Then make sure that the .htaccess file in your main directory is has the boost entries in it.

You can also view source on your pages in the browser and you will see the boost comment at the bottom of the page.

Did some checks

Quarantine's picture

skifter: Let me know if I'm doing this wrong, but I found the command to display MySQL's open connections via Google:

mysql> show status like 'Conn%';
+---------------+--------+
| Variable_name | Value |
+---------------+--------+
| Connections | 324351 |
+---------------+--------+
1 row in set (0.00 sec)

As for mysqltuner.pl, I'm currently using the module DBTuner in Drupal - is that a good equivalent?

intoxination:

Sorry I only saw your post now. I asked my server guy about converting our current MyISAM DB into InnoDB, having seeing it recommended a lot for high traffic sites, but he told me this (in verbatim):

"The problem with converting everything to innodb is innodb doesn't do well with certain types of indexes which actually can decrease performance. The module for drupal I believe just alters the table type which can be done from command line."
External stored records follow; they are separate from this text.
(** * datamine.py: the TSCN parser, the path query and the selector

    A shallow embedding of [src/datamine.py]: the classes [TSCNResource],
    [Selector] and [TSCN], and the loops of [parse_monsters] and
    [parse_items].

    - Text is [string]; its characters are read as the code points 0..255
      (Latin-1), with the classes [\w], [\s] and [str.isnumeric] as Python
      has them on these code points.
    - Python objects are [Py.pyval]; a call that an exception leaves is
      the [Raise] case of [Py.result].
    - The regular expressions of the source are syntax trees, run by a
      backtracking matcher with the semantics of Python's [re]: ordered
      alternatives, greedy and lazy repetition, groups, look-ahead, and
      the scan of [findall] and [sub].
    - An instance of [TSCNResource] is its [__dict__], an insertion-ordered
      mapping; [getattr], [hasattr] and [setattr] follow the attribute
      protocol of CPython 3.11, the names of [object] included.
    - A [TSCN] document keeps its Resources in a heap and refers to them by
      their place in it, since the same object is reached from several
      lists and is modified after it has been listed.
    - [TSCN.parse_file] starts from the text that [file.read()] returns;
      the file system is not modelled.
    - [Game.parse_monsters] and [Game.parse_items] start from the names
      that [listdir] returns, each with the text of its file, and end with
      the list of records; the rows written to the output files are not
      modelled. *)

From Stdlib Require Import String Ascii List ZArith NArith Bool Lia.
Import ListNotations.
Local Open Scope string_scope.

Set Implicit Arguments.
Set Warnings "-register-all".

(* ------------------------------------------------------------------ *)
(** ** Characters: the classes of [re] and [str] on code points 0..255 *)

Module Latin1.

Definition code (c : ascii) : N := N_of_ascii c.

Definition between (lo hi : N) (c : ascii) : bool :=
  ((lo <=? code c) && (code c <=? hi))%N.

Definition code_is (n : N) (c : ascii) : bool := (code c =? n)%N.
He also went on to saying that he's considering converting certain tables into InnoDB (selective InnoDB is what he calls it), but he didn't do it yet - his exact reply: "There is additional my.cnf modification requirements that need to be made for it to be useful, but that wont help locking in the query cache."

jayatdrupal:

Under Drupal's status report, Boost is running fine and my .htaccess has boost entries.

However.. when I used View Source on my pages in the browser, I don't seem to see any Boost comment at the bottom of the page. What do they look like exactly? I tried Ctrl+F for "boost" but couldn't find anything in my pages.

Sorry I missed out a question

Quarantine's picture

Sorry I missed out a question I meant to ask skifter. I'm not sure how many open connections is considered as a lot, but.. the amount of 324351 is a lot right? >_>

mysql connections

skifter's picture

Hi

Yep - it sounds like a lot.

Try this one for more info. "show status like '%onn%';"
Maybe you can see if many of the connections are droped ones.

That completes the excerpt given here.